The scenes cover the day-to-day lives of the characters, mainly the sexual relationship between Sam and Anna. There are many party scenes with live music and drug use. During quiet times, the housemates move the television outdoors into the street to watch it on sofas and eat junk food and drink beer. The group makes frequent trips to a convenience store to restock.

Footage of Sputnik 2 is intermittently seen in the movie (in tribute to the title: "Dogs in Space"). The footage mostly shows Laika, the first Soviet Union dog in space. These scenes can also be seen in the background when the television is playing. There are trips to many local pubs for live punk music. In the end, the group's dangerous lifestyle costs a life of a loved one. Anna dies from a heroin overdose.
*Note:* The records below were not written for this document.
(** C7. With an empty queue in a store that opens and is read, a call of
    [replayQueuedRequests] sends no request, shows no notification and
    leaves the queue as it was. *)
Theorem replay_empty_queue :
  open_ok env QUEUE = true →
  forEach_ok env QUEUE = true →
  queue w = ∅ →
  requests w' = requests w ∧
  toasts w' = toasts w ∧
  stores w' = stores w ∧
  queue w' = ∅.
Proof.
  intros Hopen Hread Hq. subst w'.
  destruct (serviceWorker env) eqn:Hsw.
  - rewrite replay_run by done. cbn [snd stores requests toasts].
    rewrite (proj2 (cursor_nil env (queue w)) Hq). simpl.
    by rewrite !app_nil_r.
  - by rewrite replay_no_capability.
Qed.

(** C8. Whatever the queue holds and however the store and the requests
    answer, a call of [replayQueuedRequests] shows at most one
    notification: none, the success summary, or the failure message. *)
Theorem replay_at_most_one_notification :
  ∃ shown,
    toasts w' = toasts w ++ shown ∧
    (length shown ≤ 1)%nat ∧
    (shown = [] ∨
     shown = ["My Schedule was updated with offline changes."] ∨
     shown = ["Offline changes could not be applied to My Schedule."]).
Proof.
  subst w'.
  destruct (serviceWorker env) eqn:Hsw;
    [|exists []; rewrite replay_no_capability, app_nil_r by done; simpl; auto].
  destruct (open_ok env QUEUE) eqn:Hopen;
    [|eexists; rewrite replay_open_failed by done; simpl; auto].
  destruct (forEach_ok env QUEUE) eqn:Hread;
    [|eexists; rewrite replay_read_failed by done; simpl; auto].
  exists (replay_toasts env (cursor env (queue w))).
  rewrite replay_run by done. split; [done|].
  unfold replay_toasts.
  destruct (cursor env (queue w)); [simpl; auto|].
  destruct (forallb _ _); simpl; auto.
Qed.

(** Each visit of an entry sends one request: the stored method to the
    stored URL, authenticated, without payload. *)
Lemma replay_callback_sends db url method ps :
  requests (Schedule.replay_callback env db url method ps w).2 =
  requests w ++ [mkRequest method url true None].
Proof. reflexivity. Qed.

(** C9. For the entries visited in the queue, the requests sent by a call
    of [replayQueuedRequests] are one per entry and no other: the entry's
    method to the entry's URL, with the authenticated flag set and no
    payload. *)
Theorem replay_sends_one_request_per_entry :
  serviceWorker env = true →
  open_ok env QUEUE = true →
  forEach_ok env QUEUE = true →
  ∃ sent,
    requests w' = requests w ++ sent ∧
    NoDup sent ∧
    length sent = size (queue w) ∧
    ∀ r, r ∈ sent ↔
         ∃ url method, queue w !! url = Some method ∧
                       r = mkRequest method url true None.
Proof.
  intros Hsw Hopen Hread. subst w'.
  exists (request_of <$> cursor env (queue w)).
  rewrite replay_run by done. split; [done|]. split; [|split].
  - apply NoDup_fmap_2; [|apply cursor_NoDup].
    intros [u1 m1] [u2 m2] Heq. unfold request_of in Heq. simpl in Heq.
    congruence.
  - rewrite length_fmap, (cursor_perm env (queue w)).
    apply length_map_to_list.
  - intros r. rewrite list_elem_of_fmap. split.
    + intros ([url method] & -> & Hin). exists url, method.
      split; [by apply cursor_elem in Hin|done].
    + intros (url & method & Hq & ->). exists (url, method).
      split; [done|by apply cursor_elem].
Qed.

End ReplayProperties.

(** *** The returned promise *)

Lemma catch_showMessage_fulfils (p : Promise value) text w :
  ∃ v, (catch_ p (λ _, showMessage text) w).1 = Fulfilled v.
Proof.
  unfold catch_. destruct (p w) as [[v|r] w1]; simpl; eauto.
Qed.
Soundtrack album[change | change source]

There was a punk rock soundtrack album released with the following songs and artists.[6] The album and the later CD are both out of print. Rare copies sell well and fetch the asking price.[7]

Side One:

  1. "Dog Food" (Iggy Pop)
  2. "Dogs In Space" (Michael Hutchence)
  3. "Win/Lose" (Ollie Olsen)
  4. "Anthrax" (Gang of Four)
  5. "Skysaw" (Brian Eno)
  6. "True Love" (Marching Girls)
  7. "Shivers" (Boys Next Door)

Side Two:

  1. "Diseases" (Thrush & the Cunts)
  2. "Pumping Ugly Muscle" (The Primitive Calculators)
  3. "Golf Course" (Michael Hutchence)
  4. "The Green Dragon" (Michael Hutchence)
  5. "Shivers" (Marie Hoy and friends)
  6. "Endless Sea" (Iggy Pop)
  7. "Rooms For The Memory" (Michael Hutchence)

References[change | change source]

  1. 1.0 1.1 1.2 Australia's Irving Archive. "Dogs in Space". National Film and Sound Archive:. Retrieved 30 October 2015.
  2. "INXS' Hutchence in Screen Debut". The Canberra Times. ACT: National Library of Australia. 27 November 1986. p. 4 Supplement: The Good Times. Retrieved 30 October 2015.
  3. David Stratton, The Avocado Plantation: Boom and Bust in the Australian Film Industry, Pan MacMillan, 1990 p142-143
  4. Kathy Bail, "Putting the Bite Into Dogs in Space", Cinema Papers, January 1987 p14-18
  5. "The Aussie Film Database Dogs in Space". Australian Cinema Unit at Murdoch University. Retrieved 9 April 2016.
  6. "Dogs in Space Soundtrack @ Allmusic". Allmusic website. Retrieved 1 September 2014.
  7. Kevin Sartori (20 July 2011). "Dogs in Space (Expanded) (1986)". Psychotic Leisure Music. Retrieved 1 September 2014.